“Open Doors, Open Floors” is the accepted motto for most dorm buildings. But what happens when certain visitors impose or exceed their stay in Marquette residential halls? That is the exact situation occurring at Mashuda Hall, as some residents have spotted mice scurrying around the dormitory since classes resumed after Christmas break.
Hannah Kwiat, a sophomore in the College of Arts & Sciences and Mashuda Hall resident, said she saw a mouse in her room one evening after she returned to campus from Christmas break.
“My roommate and I heard our neighbor scream so we went to see what it was, and she said that she saw a mouse,” Kwiat said. “Then later that night I saw a mouse in my room also.”
Kwiat said she immediately notified her RA, but according to her nothing was done to combat the problem except a single mousetrap placed in her room.
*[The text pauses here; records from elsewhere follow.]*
(* ===== verification/GLDriver.v ===== *)
(** * GLDriver: the OpenGL buffer-object semantics main.cpp relies on

    An environment model, written from the OpenGL 4.5 specification
    (section 6, buffer objects), of the calls of main.cpp that touch the
    uniform buffer: [glGenBuffers], [glBindBuffer], [glBufferData],
    [glBindBufferBase], [glMapBufferRange], a store through the mapped
    pointer, [glUnmapBuffer]; and of the GPU's side: a draw call queues a
    read of the uniform block at a binding point, and the GPU retires
    queued reads in submission order, at times the CPU does not control.

    A buffer object points to a backing storage; storages live in a map
    from storage ids to contents ([None]: undefined).  Invalidating the
    whole buffer on map (GL_MAP_INVALIDATE_BUFFER_BIT) lets the driver
    give the buffer fresh storage ("orphaning"); a synchronised map waits
    for the GPU to finish reading the storage (a stall); an unsynchronised
    map without invalidation hands out the storage the GPU may still be
    reading.  Each queued read carries the contents it must see (a ghost
    field); on retirement the GPU logs what it saw next to it.  Orphaned
    storage is freed when its last read retires; allocation fails with
    GL_OUT_OF_MEMORY when [gl_capacity] storages are live. *)

From S2P Require Import Prelude Mat4.
From stdpp Require Import gmap.

Open Scope Z_scope.

(** ** Constants *)

Definition GL_MAP_READ_BIT : Z := 1.
Definition GL_MAP_WRITE_BIT : Z := 2.
Definition GL_MAP_INVALIDATE_RANGE_BIT : Z := 4.
Definition GL_MAP_INVALIDATE_BUFFER_BIT : Z := 8.
Definition GL_MAP_FLUSH_EXPLICIT_BIT : Z := 16.
Definition GL_MAP_UNSYNCHRONIZED_BIT : Z := 32.

(** The access bits [glMapBufferRange] accepts. *)
Definition GL_MAP_ALL_BITS : Z := 63.

Definition has_bit (access bit : Z) : bool := negb (Z.land access bit =? 0).

Inductive gl_error := GL_INVALID_VALUE | GL_INVALID_OPERATION | GL_OUT_OF_MEMORY.

(** ** State *)

(** A live mapping: the storage it exposes and the mapped range. *)
Record gl_mapping := {
  map_storage : nat;
  map_offset : Z;
  map_length : Z;
  map_access : Z
}.

Record gl_buffer := {
  buf_storage : option nat;
  buf_size : Z;
  buf_mapped : option gl_mapping
}.

(** A read of a uniform block queued by a draw call: the storage it
    reads and (ghost) the contents it was submitted against. *)
Record gpu_read := {
  rd_storage : nat;
  rd_expected : option mat4
}.

Record gl_state := {
  gl_next_name : nat;
  gl_buffers : gmap nat gl_buffer;
  gl_store : gmap nat (option mat4);
  gl_next_storage : nat;
  gl_capacity : nat;
  gl_uniform_binding : nat;
  gl_ubo_slots : gmap nat nat;
  gl_pending : list gpu_read;
  gl_observed : list (option mat4 * option mat4);
  gl_stalls : nat;
  gl_last_error : option gl_error
}.

(** The mapped pointer returned by [glMapBufferRange]. *)
Record gl_pointer := { ptr_storage : nat; ptr_offset : Z }.

Definition gl_initial (capacity : nat) : gl_state := {|
  gl_next_name := 1; gl_buffers := ∅; gl_store := ∅; gl_next_storage := 0;
  gl_capacity := capacity; gl_uniform_binding := 0; gl_ubo_slots := ∅;
  gl_pending := []; gl_observed := []; gl_stalls := 0; gl_last_error := None
|}.

(** Functional record updates, one per field the calls change. *)
Local Abbreviation gl_with st nm bufs sto nsto bnd slots pend obs stl err :=
  {| gl_next_name := nm; gl_buffers := bufs; gl_store := sto;
     gl_next_storage := nsto; gl_capacity := gl_capacity st;
     gl_uniform_binding := bnd; gl_ubo_slots := slots;
     gl_pending := pend; gl_observed := obs; gl_stalls := stl;
     gl_last_error := err |}.

Definition set_buffers (st : gl_state) (b : gmap nat gl_buffer) : gl_state :=
  gl_with st (gl_next_name st) b (gl_store st) (gl_next_storage st)
    (gl_uniform_binding st) (gl_ubo_slots st) (gl_pending st) (gl_observed st)
    (gl_stalls st) (gl_last_error st).

Definition set_store (st : gl_state) (s : gmap nat (option mat4)) : gl_state :=
  gl_with st (gl_next_name st) (gl_buffers st) s (gl_next_storage st)
    (gl_uniform_binding st) (gl_ubo_slots st) (gl_pending st) (gl_observed st)
    (gl_stalls st) (gl_last_error st).

Definition set_binding (st : gl_state) (n : nat) : gl_state :=
  gl_with st (gl_next_name st) (gl_buffers st) (gl_store st) (gl_next_storage st)
    n (gl_ubo_slots st) (gl_pending st) (gl_observed st)
    (gl_stalls st) (gl_last_error st).

(** [glGetError] keeps the first error until it is read. *)
Definition set_error (st : gl_state) (e : gl_error) : gl_state :=
  gl_with st (gl_next_name st) (gl_buffers st) (gl_store st) (gl_next_storage st)
    (gl_uniform_binding st) (gl_ubo_slots st) (gl_pending st) (gl_observed st)
    (gl_stalls st)
    (match gl_last_error st with None => Some e | Some e0 => Some e0 end).

(** ** Storage management *)

(** Some queued read, or some buffer object, still uses the storage. *)
Definition storage_in_use (st : gl_state) (sid : nat) : bool :=
  existsb (fun r => Nat.eqb (rd_storage r) sid) (gl_pending st) ||
  existsb (fun kb => match buf_storage (snd kb) with
                     | Some s => Nat.eqb s sid | None => false end)
          (map_to_list (gl_buffers st)).

(** Free a storage nobody uses any more. *)
Definition release_storage (st : gl_state) (sid : nat) : gl_state :=
  if storage_in_use st sid then st else set_store st (delete sid (gl_store st)).

(** Allocate a fresh storage with undefined contents, unless
    [gl_capacity] storages are already live. *)
Definition alloc_storage (st : gl_state) : option (gl_state * nat) :=
  let sid := gl_next_storage st in
  if Nat.ltb (size (gl_store st)) (gl_capacity st) then
    Some (gl_with st (gl_next_name st) (gl_buffers st) (<[sid := None]> (gl_store st))
            (S sid) (gl_uniform_binding st) (gl_ubo_slots st) (gl_pending st)
            (gl_observed st) (gl_stalls st) (gl_last_error st), sid)
  else None.

(** The GPU finishes every queued read (what [glFinish] waits for),
    logging what each one saw. *)
Definition gpu_drain (st : gl_state) : gl_state :=
  gl_with st (gl_next_name st) (gl_buffers st) (gl_store st) (gl_next_storage st)
    (gl_uniform_binding st) (gl_ubo_slots st) []
    (rev (map (fun r => (rd_expected r, mjoin (gl_store st !! rd_storage r)))
              (gl_pending st)) ++ gl_observed st)
    (S (gl_stalls st)) (gl_last_error st).

(** ** API calls *)

Definition glGenBuffers (st : gl_state) : gl_state * nat :=
  let n := gl_next_name st in
  (gl_with st (S n) (gl_buffers st) (gl_store st) (gl_next_storage st)
     (gl_uniform_binding st) (gl_ubo_slots st) (gl_pending st) (gl_observed st)
     (gl_stalls st) (gl_last_error st), n).

(** Binding a generated name creates its buffer object (size 0, no
    storage); a name never generated is an error. *)
Definition glBindBuffer (st : gl_state) (name : nat) : gl_state :=
  if Nat.eqb name 0 then set_binding st 0
  else if Nat.leb (gl_next_name st) name then set_error st GL_INVALID_OPERATION
  else
    let st := match gl_buffers st !! name with
              | Some _ => st
              | None => set_buffers st (<[name := {| buf_storage := None; buf_size := 0;
                                                     buf_mapped := None |}]> (gl_buffers st))
              end in
    set_binding st name.

(** Update the buffer object bound to the generic binding. *)
Definition update_bound (st : gl_state) (b : gl_buffer) : gl_state :=
  set_buffers st (<[gl_uniform_binding st := b]> (gl_buffers st)).

Definition bound_buffer (st : gl_state) : option gl_buffer :=
  if Nat.eqb (gl_uniform_binding st) 0 then None
  else gl_buffers st !! gl_uniform_binding st.

(** [glBufferData(target, size, NULL, usage)]: new storage of [size]
    bytes with undefined contents; a live mapping is released first and
    the old storage is freed once unused. *)
Definition glBufferData (st : gl_state) (sz : Z) : gl_state :=
  match bound_buffer st with
  | None => set_error st GL_INVALID_OPERATION
  | Some b =>
      if sz <? 0 then set_error st GL_INVALID_VALUE else
      match alloc_storage st with
      | None => set_error st GL_OUT_OF_MEMORY
      | Some (st, sid) =>
          let st := update_bound st {| buf_storage := Some sid; buf_size := sz;
                                       buf_mapped := None |} in
          match buf_storage b with
          | Some old => release_storage st old
          | None => st
          end
      end
  end.

(** The number of indexed uniform-buffer binding points
    (GL_MAX_UNIFORM_BUFFER_BINDINGS is at least 36 since OpenGL 4.3). *)
Definition GL_MAX_UNIFORM_BUFFER_BINDINGS : nat := 36.

(** [glBindBufferBase(GL_UNIFORM_BUFFER, index, name)]: binds the slot
    and the generic binding. *)
Definition glBindBufferBase (st : gl_state) (index name : nat) : gl_state :=
  if Nat.leb GL_MAX_UNIFORM_BUFFER_BINDINGS index then set_error st GL_INVALID_VALUE
  else match gl_buffers st !! name with
       | None => set_error st GL_INVALID_OPERATION
       | Some _ =>
           let st := gl_with st (gl_next_name st) (gl_buffers st) (gl_store st)
                       (gl_next_storage st) name (<[index := name]> (gl_ubo_slots st))
                       (gl_pending st) (gl_observed st) (gl_stalls st) (gl_last_error st) in
           st
       end.

(** The argument checks of [glMapBufferRange], in the order of the
    OpenGL 4.5 specification (section 6.3). *)
Definition map_range_error (b : gl_buffer) (offset length access : Z) : option gl_error :=
  if (offset <? 0) || (length <=? 0) || (buf_size b <? offset + length)
     || negb (Z.land access (Z.lnot GL_MAP_ALL_BITS) =? 0)
  then Some GL_INVALID_VALUE
  else if match buf_mapped b with Some _ => true | None => false end then Some GL_INVALID_OPERATION
  else if negb (has_bit access GL_MAP_READ_BIT) && negb (has_bit access GL_MAP_WRITE_BIT)
  then Some GL_INVALID_OPERATION
  else if has_bit access GL_MAP_READ_BIT &&
          (has_bit access GL_MAP_INVALIDATE_RANGE_BIT ||
           has_bit access GL_MAP_INVALIDATE_BUFFER_BIT ||
           has_bit access GL_MAP_UNSYNCHRONIZED_BIT)
  then Some GL_INVALID_OPERATION
  else if has_bit access GL_MAP_FLUSH_EXPLICIT_BIT && negb (has_bit access GL_MAP_WRITE_BIT)
  then Some GL_INVALID_OPERATION
  else None.

(** [glMapBufferRange]: on an error, NULL.  Otherwise the storage
    handed out depends on the access bits: fresh storage when the whole
    buffer is invalidated (NULL if none can be allocated), the current
    storage after the GPU has finished reading it when the map is
    synchronised, the current storage at once when it is not. *)
Definition glMapBufferRange (st : gl_state) (offset length access : Z)
  : gl_state * option gl_pointer :=
  match bound_buffer st with
  | None => (set_error st GL_INVALID_OPERATION, None)
  | Some b =>
      match map_range_error b offset length access with
      | Some e => (set_error st e, None)
      | None =>
          let mapping sid := {| map_storage := sid; map_offset := offset;
                                map_length := length; map_access := access |} in
          let ptr sid := Some {| ptr_storage := sid; ptr_offset := offset |} in
          if has_bit access GL_MAP_INVALIDATE_BUFFER_BIT then
            match alloc_storage st with
            | None => (set_error st GL_OUT_OF_MEMORY, None)
            | Some (st, sid) =>
                let st := update_bound st {| buf_storage := Some sid; buf_size := buf_size b;
                                             buf_mapped := Some (mapping sid) |} in
                let st := match buf_storage b with
                          | Some old => release_storage st old
                          | None => st
                          end in
                (st, ptr sid)
            end
          else
            match buf_storage b with
            | None => (set_error st GL_INVALID_OPERATION, None)
            | Some sid =>
                let st := if has_bit access GL_MAP_UNSYNCHRONIZED_BIT then st
                          else if existsb (fun r => Nat.eqb (rd_storage r) sid) (gl_pending st)
                          then gpu_drain st else st in
                (update_bound st {| buf_storage := Some sid; buf_size := buf_size b;
                                    buf_mapped := Some (mapping sid) |}, ptr sid)
            end
      end
  end.

(** [*Pointer = m]: a [glm::mat4] stored through the mapped pointer
    fills the 64 bytes at its offset; the model keeps whole-matrix
    contents, so a store at another offset leaves them undefined. *)
Definition gl_store_mat4 (st : gl_state) (p : gl_pointer) (m : mat4) : gl_state :=
  set_store st (<[ptr_storage p := if ptr_offset p =? 0 then Some m else None]> (gl_store st)).

(** [glUnmapBuffer]: [GL_FALSE] and an error when nothing is mapped. *)
Definition glUnmapBuffer (st : gl_state) : gl_state * bool :=
  match bound_buffer st with
  | Some b =>
      match buf_mapped b with
      | Some _ => (update_bound st {| buf_storage := buf_storage b; buf_size := buf_size b;
                                      buf_mapped := None |}, true)
      | None => (set_error st GL_INVALID_OPERATION, false)
      end
  | None => (set_error st GL_INVALID_OPERATION, false)
  end.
Kwiat added that she has not received any further notices regarding the issue, and in turn this has created anxiety among many residents.
“Knowing that there were mice in Mashuda made my living experience uncomfortable, and I was scared to be in my room at all while this was happening,” Kwiat said.
Mashuda Hall RA Lauren Polich said Will Kill exterminators have made several visits to the building in order to combat the problem.
Polich added that Mashuda Hall is privately dealing with the issue. Regardless, she said residential employees have not been withholding information from residents.
Mashuda Hall Director Anthony Perez sent an email to all Mashuda residents earlier this semester in an attempt to outline the issue and procedural acts to control the problem, Polich said.
The email included preventative measures, such as cleaning dorm rooms on a regular basis (i.e. securing food packages) and avoiding placing towels in or outside doorframes, as mice may enter rooms in other manners.
Lane Richmond, a sophomore in the College of Nursing and Mashuda resident, said her roommate first found a mouse in their room in late January.
Regardless of Perez’s previous recommendations, Richmond said some residents affected by the problem have been placing towels under doors in an attempt to eliminate further infestations.
According to Perez’s email, preventative action is a foremost priority.
“Additionally, I encourage you to be proactive in maintaining a cleanly living space, and not waiting for a mouse sighting for encouragement to do so,” Perez wrote.
Monica Lawton, a sophomore in the College of Arts & Sciences and Mashuda resident, said about half the rooms on the fourth floor have encountered mice infestations, which in turn have generated uneasy feelings.
“My RA had a mouse in her room for about a week before she caught it and got it disposed of,” Lawton said. “It’s definitely a little unnerving knowing our place of residence is also a home to rodents, but because I haven’t seen any myself, it hasn’t been too bad.”
Lawton added that her RA initially called the Department of Public Safety to dispose of the mouse. However, they declined to help. She said Mashuda maintenance was finally called, although she said they were neither timely nor helpful.
“Everyone knows about the problem, but I haven’t heard anything from our hall director (aside from the email),” Lawton said. “I don’t think they’re trying to hide the problem, but they’re certainly not addressing it.”